Without getting into the data and explaining Andrew’s findings, it is interesting the difference in each state experienced from application of carrots (generously subsidized health plans) and sticks (the individual mandate) on ACA marketplace enrollment.

1. The relative enrollment resilience in non-expansion states points toward the power of really affordable comprehensive insurance.
2. The steep enrollment drop in expansion states perhaps shows the impact of mandate repeal.
3. The superior performance of SBEs (State Based Exchanges) indicates that active insurance market oversight, investment in outreach and enrollment assistance, and a governmental will to make the marketplace work has a significant impact.

Findings:

Twelve states running their own exchanges have all expanded Medicaid.
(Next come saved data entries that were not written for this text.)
Lemma first_racun_of_ok o c e w id r w' :
  first_racun_of o c e w = (Ok (Some (id, r)), w') ->
  d_racun (w_db w) !! id = Some r /\ r_id_vlasnika r = o /\ r_oznaka r = c /\
  head (racun_ids o c (w_db w)) = Some id.
Proof.
  intros H. apply sql_ok in H as (d & [= H _] & _ & _).
  destruct (head (racun_ids o c (w_db w))) as [i|] eqn:E; [|discriminate]. cbn in H.
  destruct (d_racun (w_db w) !! i) as [r'|] eqn:Er; [|discriminate]. injection H as -> ->.
  destruct (racun_ids_spec o c (w_db w) id) as (r' & Hr' & Ho & Hc & _).
  - destruct (racun_ids o c (w_db w)); [done|]. injection E as ->. by left.
  - rewrite Er in Hr'. injection Hr' as <-. auto.
Qed.

(** Changing amounts does not change which accounts an owner has. *)
Lemma racun_ids_in o c d id :
  id ∈ racun_ids o c d <->
  exists r, d_racun d !! id = Some r /\ r_id_vlasnika r = o /\ r_oznaka r = c /\ r_status r = AKTIVAN.
Proof.
  split; [apply racun_ids_spec|]. intros (r & Hr & H). unfold racun_ids.
  rewrite (merge_sort_Permutation Z.le). apply list_elem_of_fmap. exists (id, r). split; [done|].
  apply list_elem_of_filter. split; [done|]. by apply elem_of_map_to_list.
Qed.

Lemma racun_ids_NoDup o c d : NoDup (racun_ids o c d).
Proof.
  unfold racun_ids. rewrite (merge_sort_Permutation Z.le).
  assert (H : NoDup (fst <$> map_to_list (d_racun d))) by apply NoDup_fst_map_to_list.
  revert H. generalize (map_to_list (d_racun d)). intros l.
  induction l as [|[i r] l IH]; [done|]. csimpl. intros [Hi Hl]%NoDup_cons. rewrite filter_cons.
  case_decide; [|auto]. csimpl. apply NoDup_cons. split; [|auto].
  intros ([i' r'] & -> & Hin)%list_elem_of_fmap. apply Hi.
  apply list_elem_of_filter in Hin as [_ Hin]. by apply (list_elem_of_fmap_2 fst) in Hin.
Qed.

Lemma racun_ids_update o c d a r r' :
  d_racun d !! a = Some r -> static r' = static r ->
  racun_ids o c (set_racun (<[a := r']> (d_racun d)) d) = racun_ids o c d.
Proof.
  intros Ha Hs. apply (Sorted_unique Z.le).
  - apply (Sorted_merge_sort Z.le).
  - apply (Sorted_merge_sort Z.le).
  - apply NoDup_Permutation; [apply racun_ids_NoDup..|]. intros id. rewrite !racun_ids_in. cbn.
    unfold static in Hs. injection Hs as _ Ho Hc Ht.
    destruct (decide (a = id)) as [<-|Hne];
      [rewrite lookup_insert_eq, Ha|by rewrite lookup_insert_ne].
    split; intros (x & [= <-] & H1 & H2 & H3); eexists; (split; [reflexivity|]); split_and!; congruence.
Qed.

(** Both accounts of a swap belong to the caller (or the treasury), each in its
    currency; a client's debit account is the one named by the order. *)
Lemma forex_accounts_ok c u a dc cc e w f t w' :
  forex_accounts c u a dc cc e w = (Ok (f, t), w') ->
  w_db w' = w_db w /\
  exists rf rt, d_racun (w_db w) !! f = Some rf /\ d_racun (w_db w) !! t = Some rt /\
    r_oznaka rf = dc /\ r_oznaka rt = cc /\
    r_id_vlasnika rf = (if c then u else trezor_owner) /\
    r_id_vlasnika rt = (if c then u else trezor_owner) /\
    (if c then f = a else head (racun_ids trezor_owner dc (w_db w)) = Some f).
Proof.
  intros H. split; [symmetry; exact (forex_accounts_reads _ _ _ _ _ _ _ _ _ H)|].
  unfold forex_accounts in H. destruct c; cbn [negb] in H.
  - apply bind_ok in H as ([f' rf] & w1 & H1 & H).
    pose proof (scan_account_reads _ (preserves_sql_read _ _) _ _ _ _ H1) as Hw1.
    apply scan_account_ok in H1 as (w1' & H1). apply sql_ok in H1 as (d & [= H1 _] & _ & _).
    destruct (d_racun (w_db w) !! a) as [ra|] eqn:Ea; [|discriminate]. cbn in H1.
    injection H1 as <- ->.
    destruct (Z.eqb_spec (r_id_vlasnika rf) u); cbn [negb] in H; [|discriminate].
    destruct (String.eqb_spec (r_oznaka rf) dc); cbn [negb] in H; [|discriminate].
    apply bind_ok in H as ([t' rt] & w2 & H2 & H). injection H as <- <- <-.
    apply scan_account_ok in H2 as (w2' & H2). apply first_racun_of_ok in H2 as (Ht & Ot & Ct & _).
    rewrite <- Hw1 in Ht. exists rf, rt. auto 10.
  - apply bind_ok in H as ([f' rf] & w1 & H1 & H).
    pose proof (scan_account_reads _ (first_racun_of_reads _ _) _ _ _ _ H1) as Hw1.
    apply scan_account_ok in H1 as (w1' & H1). apply first_racun_of_ok in H1 as (Hf & Of & Cf & Hh).
    apply bind_ok in H as ([t' rt] & w2 & H2 & H). injection H as <- <- <-.
    apply scan_account_ok in H2 as (w2' & H2). apply first_racun_of_ok in H2 as (Ht & Ot & Ct & _).
    rewrite <- Hw1 in Ht. exists rf, rt. split_and!; done.
Qed.

Section forex.
Context `{LL : decimal.Laws}.
(* ===== verification/Engine.v ===== *)
(** * The execution engine ([trading/worker/engine.go])

    The polling tick, the goroutine of an order (stop and limit activation, the
    wait for the exchange, partial fills) and the currency orders.  The context
    of a goroutine carries the order's is_client flag.  A wait on a timer is
    [sleep]; the loops take fuel and answer whether they finished.  The
    notifications ([fillNotifier]) and log lines are left out. *)

From S2P Require Import Prelude Numeric Domain Store StoreFacts Calculations OrderRepo.
From S2P Require Import Market Interfaces.
#[local] Open Scope Z_scope.

(** ** Pure helpers *)

Definition defaultWaitSeconds : float64 := f64_of_Z 30.
Definition minWaitSeconds : float64 := f64_of_Z 1.
Definition maxWaitSeconds : float64 := f64_of_Z 86400.

(** [maxWait]: the formula of the specification with its two clamps. *)
Definition max_wait (volume remaining : Z) : float64 :=
  let turnsPerPortion := f64_div (f64_of_Z volume) (f64_of_Z remaining) in
  let maxWait := f64_div (f64_of_Z (24 * 60)) turnsPerPortion in
  if f64_ltb maxWait minWaitSeconds then minWaitSeconds
  else if f64_ltb maxWaitSeconds maxWait then maxWaitSeconds
  else maxWait.

(** The simulated delay; [rand.Float64()] is in [0, 1). *)
Definition calcWaitSeconds (volume remaining : Z) : M float64 :=
  if (volume <=? 0) || (remaining <=? 0) then mret defaultWaitSeconds
  else
    u ← io (fun e n => Ok (env_rand_float e n));
    mret (f64_mul u (max_wait volume remaining)).
Definition unmarshal_asset (a : Asset Q) : option (Asset decimal.t) :=
  match a with
  | AssetMonas c => Some (AssetMonas (Some (default EmptyString c)))
  | AssetStock t => Some (AssetStock (Some (default EmptyString t)))
  | AssetOption None => Some (AssetOption (Some zero_option))
  | AssetOption (Some o) => (fun o => AssetOption (Some o)) <$> unmarshal_option o
  | OtherAsset _ => None
  end.

Definition marshal_posting (p : Posting_) : option (Posting Q) :=
  a ← marshal_asset (p_Asset p);
  Some (mkPosting (p_Account p) (decimal.String (p_Amount p)) a).

Definition unmarshal_posting (p : Posting Q) : option Posting_ :=
  a ← unmarshal_asset (p_Asset p);
  n ← decimal.NewFromString (p_Amount p);
  Some (mkPosting (p_Account p) n a).

Definition MarshalTransaction (tx : Tx) : result Body :=
  match mapM marshal_posting (tx_Postings tx) with
  | Some ps => Ok (BodyTx (mkTx ps (tx_TransactionID tx)))
  | None => Err (ErrMsg "interbank: nepoznat asset type")
  end.

(** Also the [json.Unmarshal] of the handler: a text without postings leaves none. *)
Definition UnmarshalTransaction (b : Body) : option Tx :=
  match b with
  | BodyTx tx => ps ← mapM unmarshal_posting (tx_Postings tx); Some (mkTx ps (tx_TransactionID tx))
  | BodyId id => Some (mkTx [] id)
  | BodyVote _ | BodyObject => Some (mkTx [] (mkFid 0 EmptyString))
  | BodyEmpty | BodyInvalid => None
  end.
Lemma pretty_N_go_colon x s : colon_free s = true -> colon_free (pretty_N_go x s) = true.
Proof.
  revert s. induction (N.lt_wf_0 x) as [x _ IH]; intros s Hs.
  destruct (decide (x = 0%N)) as [->|Hx]; [by rewrite pretty_N_go_0|].
  rewrite pretty_N_go_step by lia. apply IH; [apply N.div_lt; lia|]. cbn [colon_free].
  rewrite Hs, andb_true_r. unfold pretty_N_char. by repeat case_match.
Qed.

Lemma pretty_N_colon x : colon_free (pretty (x : N)) = true.
Proof. unfold pretty, pretty_N. case_decide; [done|]. by apply pretty_N_go_colon. Qed.

Lemma pretty_Z_colon x : colon_free (pretty (x : Z)) = true.
Proof.
  destruct x; [done|exact (pretty_N_colon (Npos _))|]. exact (pretty_N_colon (Npos _)).
Qed.

Lemma split_colon s1 s2 t1 t2 :
  colon_free s1 = true -> colon_free s2 = true -> s1 +:+ (":" +:+ t1) = s2 +:+ (":" +:+ t2) ->
  s1 = s2 /\ t1 = t2.
Proof.
  revert s2. induction s1 as [|c s1 IH]; intros [|c2 s2]; cbn; intros H1 H2 Heq.
  - by injection Heq.
  - injection Heq as <- _. discriminate H2.
  - injection Heq as -> _. discriminate H1.
  - apply andb_prop in H1 as [_ H1], H2 as [_ H2]. injection Heq as -> Heq.
    destruct (IH s2 H1 H2 Heq) as [-> ->]. done.
Qed.

(** ** Assets and their keys *)

Inductive assetId : Type :=
  | IdMoney (currency : string)
  | IdStock (ticker : string)
  | IdOption (negotiation : ForeignBankId).
#[export] Instance assetId_eq_dec : EqDecision assetId.
Proof. solve_decision. Defined.

(** The asset itself; none for a nil variant or an unknown type. *)
Definition asset_id {A} (a : Asset A) : option assetId :=
  match a with
  | AssetMonas c => IdMoney <$> c
  | AssetStock t => IdStock <$> t
  | AssetOption o => (fun o => IdOption (od_NegotiationID o)) <$> o
  | OtherAsset _ => None
  end.

Definition id_key (i : assetId) : string :=
  match i with
  | IdMoney c => "MONAS:" +:+ c
  | IdStock t => "STOCK:" +:+ t
  | IdOption n => "OPTION:" +:+ pretty (fb_RoutingNumber n) +:+ ":" +:+ fb_ID n
  end.

#[export] Instance id_key_inj : Inj (=) (=) id_key.
Proof.
  intros [c|t|[r i]] [c2|t2|[r2 i2]]; cbn; try discriminate; intros [= H]; [change (c = c2) in H; congruence|change (t = t2) in H; congruence|].
  change (pretty r +:+ (":" +:+ i) = pretty r2 +:+ (":" +:+ i2)) in H.
  apply (split_colon _ _ i i2) in H as [Hr ->]; [|apply pretty_Z_colon..].
  apply (inj pretty) in Hr as ->. done.
Qed.

Section balance.
Context `{DL : decimal.Lib} {L : decimal.Laws DL}.

Lemma assetKey_id (a : Asset decimal.t) i : asset_id a = Some i -> assetKey a = id_key i.
Proof. destruct a as [[c|]|[t|]|[o|]|ty]; cbn; try discriminate; by intros [= <-]. Qed.

(** The sum of the amounts of the postings that satisfy [P]. *)
Fixpoint amount_of (P : Asset decimal.t -> bool) (ps : list (Posting decimal.t)) : Q :=
  match ps with
  | [] => 0
  | p :: ps' => (if P (p_Asset p) then decimal.val (p_Amount p) else 0) + amount_of P ps'
  end.

Lemma amount_of_ext P1 P2 ps :
  (forall p, p ∈ ps -> P1 (p_Asset p) = P2 (p_Asset p)) -> amount_of P1 ps = amount_of P2 ps.
Proof.
  induction ps as [|p ps IH]; intros H; [done|]. cbn. rewrite (H p), IH; set_solver.
Qed.

Definition sum_at (sums : gmap string decimal.t) (key : string) : Q :=
  decimal.val (default decimal.Zero (sums !! key)).

Lemma add_postings_sum ps : forall sums key,
  (sum_at (add_postings ps sums) key ==
   sum_at sums key + amount_of (fun a => String.eqb (assetKey a) key) ps)%Q.
Proof.
  induction ps as [|p ps IH]; intros sums key; cbn; [ring|].
  rewrite IH. unfold sum_at at 1. destruct (String.eqb_spec (assetKey (p_Asset p)) key) as [->|Hne].
  - rewrite lookup_insert_eq. cbn. rewrite decimal.val_Add. unfold sum_at. ring.
  - rewrite lookup_insert_ne by done. unfold sum_at. ring.
Qed.

Lemma isBalanced_keys ps :
  isBalanced ps = true <-> forall key, (amount_of (fun a => String.eqb (assetKey a) key) ps == 0)%Q.
Proof.
  assert (Hsum : forall key, (sum_at (add_postings ps ∅) key ==
                              amount_of (fun a => String.eqb (assetKey a) key) ps)%Q).
  { intros key. rewrite add_postings_sum. unfold sum_at. rewrite lookup_empty. cbn.
    rewrite decimal.val_Zero. ring. }
  unfold isBalanced. rewrite forallb_forall. split.
  - intros H key. rewrite <- Hsum. unfold sum_at.
    destruct (add_postings ps ∅ !! key) as [v|] eqn:Hv; [|apply decimal.val_Zero].
    apply decimal.IsZero_spec, (H (key, v)). by apply list_elem_of_In, elem_of_map_to_list.
  - intros H [key v] Hin%list_elem_of_In%elem_of_map_to_list. apply decimal.IsZero_spec.
    rewrite <- (H key), <- Hsum. unfold sum_at. cbn in *. by rewrite Hin.
Qed.

(** A transaction read from a text names every asset. *)
Lemma unmarshalled_assets b tx :
  UnmarshalTransaction b = Some tx -> forall p, p ∈ tx_Postings tx -> is_Some (asset_id (p_Asset p)).
Proof.
  destruct b as [|[ps id]|id|v| |]; cbn; try discriminate; intros H.
  2-4: injection H as <-; intros p Hp; by apply elem_of_nil in Hp.
  destruct (mapM unmarshal_posting ps) as [ps'|] eqn:Hm; [|discriminate]. injection H as <-. cbn.
  apply mapM_Some in Hm. intros p Hp. apply list_elem_of_lookup in Hp as [k Hk].
  destruct (Forall2_lookup_r _ _ _ _ _ Hm Hk) as (q & _ & Hq).
  revert Hq. unfold unmarshal_posting. destruct (unmarshal_asset (p_Asset q)) as [a|] eqn:Ha; [|discriminate].
  cbn. destruct (decimal.NewFromString _); [|discriminate]. intros [= <-]. cbn. revert Ha.
  destruct (p_Asset q) as [c|tk|[o|]|ty]; cbn; try discriminate; [by intros [= <-]..| |by intros [= <-]].
  destruct (unmarshal_option o); [|discriminate]. by intros [= <-].
Qed.

Definition is_asset (i : assetId) (a : Asset decimal.t) : bool := bool_decide (asset_id a = Some i).

(** C20: equivalence of the balance check with its specification: on a transaction
    read from a message, [isBalanced] accepts exactly the transactions in which
    the amounts of every asset (a currency, a ticker, an option by its
    negotiation) sum to zero. *)
Theorem isBalanced_spec b tx :
  UnmarshalTransaction b = Some tx ->
  isBalanced (tx_Postings tx) = true <-> forall i, (amount_of (is_asset i) (tx_Postings tx) == 0)%Q.
Proof.
  intros Hb. pose proof (unmarshalled_assets b tx Hb) as Hid. rewrite isBalanced_keys.
  assert (Hkey : forall i p, p ∈ tx_Postings tx ->
            String.eqb (assetKey (p_Asset p)) (id_key i) = is_asset i (p_Asset p)).
  { intros i p Hp. destruct (Hid p Hp) as [j Hj]. rewrite (assetKey_id _ j Hj). unfold is_asset. rewrite Hj.
    destruct (String.eqb_spec (id_key j) (id_key i)) as [He|He].
    - apply (inj id_key) in He as ->. by rewrite bool_decide_true.
    - rewrite bool_decide_false; [done|]. congruence. }
  split.
  - intros H i. rewrite <- (amount_of_ext (fun a => String.eqb (assetKey a) (id_key i))); [apply H|by apply Hkey].
  - intros H key. destruct (decide (Exists (fun p => assetKey (p_Asset p) = key) (tx_Postings tx))) as [E|E];
      rewrite Exists_exists in E.
    + destruct E as (p & Hp & <-). destruct (Hid p Hp) as [i Hi]. rewrite (assetKey_id _ i Hi).
      rewrite (amount_of_ext _ (is_asset i)); [apply H|by apply Hkey].
    + rewrite (amount_of_ext _ (fun _ => false)).
      * clear. induction (tx_Postings tx) as [|p ps IH]; cbn; [done|]. rewrite IH. ring.
      * intros p Hp. apply String.eqb_neq. intros Hk. apply E. by exists p.
Qed.
End balance.
Lemma failed_row_same backoff now m :
  ml_Direction (failed_row backoff now m) = ml_Direction m /\ envelope (failed_row backoff now m) = envelope m.
Proof. done. Qed.

Lemma answered_row_same backoff now code body m :
  ml_Direction (answered_row backoff now code body m) = ml_Direction m /\
  envelope (answered_row backoff now code body m) = envelope m.
Proof. unfold answered_row. destruct (_ || _); [done|]. by destruct (code =? 202). Qed.

Lemma inv_SendMessage backoff l : allowed (envelope (im_Row l)) -> inv I (SendMessage backoff l).
Proof.
  intros Ha. unfold SendMessage. destruct (finished _); [apply inv_ret|].
  apply inv_bind; [by apply inv_try, inv_send_to_peer|]. intros answer.
  apply inv_bind; [solve_inv|]. intros now. destruct answer as [[code body]|er].
  - cbv zeta. apply inv_bind; [|intros; solve_inv]. apply inv_try, inv_UpdateMessage. intros _. cbn [im_Row].
    by rewrite (proj2 (answered_row_same backoff now code body (im_Row l))).
  - cbv zeta. apply inv_bind; [|intros; solve_inv]. by apply inv_try, inv_UpdateMessage.
Qed.

Lemma inv_post_message ourRouting peerRouting backoff ty body :
  (forall key, ok (mkMessage key ty body)) -> inv I (post_message ourRouting peerRouting backoff ty body).
Proof.
  intros Hok. unfold post_message, new_key. apply inv_bind; [solve_inv|]. intros key.
  eapply triple_try_bind; [apply triple_Enqueue, Hok|]. intros r. destruct r as [l|er].
  - apply (triple_pre (fun v => enqueued (Ok l) /\ I v)); [tauto|]. apply triple_pure. intros Ha.
    apply inv_bind; [|intros; solve_inv]. apply inv_try, inv_SendMessage. by apply Ha.
  - by intros e w r w' [H _] [= _ <-].
Qed.
End steps.

(** ** The status of the transaction *)

Lemma lookup_status d id s step j row :
  alter (with_tx_status s step) id (ib_txs d) !! j = Some row ->
  exists row0, ib_txs d !! j = Some row0 /\ it_TransactionID row = it_TransactionID row0 /\
    (id = j /\ it_Status row = s \/ id <> j /\ row = row0).
Proof.
  destruct (decide (id = j)) as [->|Hne].
  - rewrite lookup_alter_eq. intros (row0 & -> & ->)%fmap_Some. eauto 10.
  - rewrite lookup_alter_ne by done. eauto 10.
Qed.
Enrollment in those states is likely to remain flat this year and will outperform the HealthCare.gov states the same as in 2017 and 2018. Impressive given the lack of the 100-138% FPL income strata. Idaho just expanded its plan and has underperformed to date. The enrollment gap between State and Federal Exchanges (SBE vs. FFE) points to the importance of enrollment assistance and outreach. CMS decreased time and funding FFE states. State Based Exchanges have advertising, outreach budgets, and mostly continued the effort. They were not blindsided by Trump and the CMS,

As I read some more, I will expand this farther. Just back from Christmas holiday and catching up.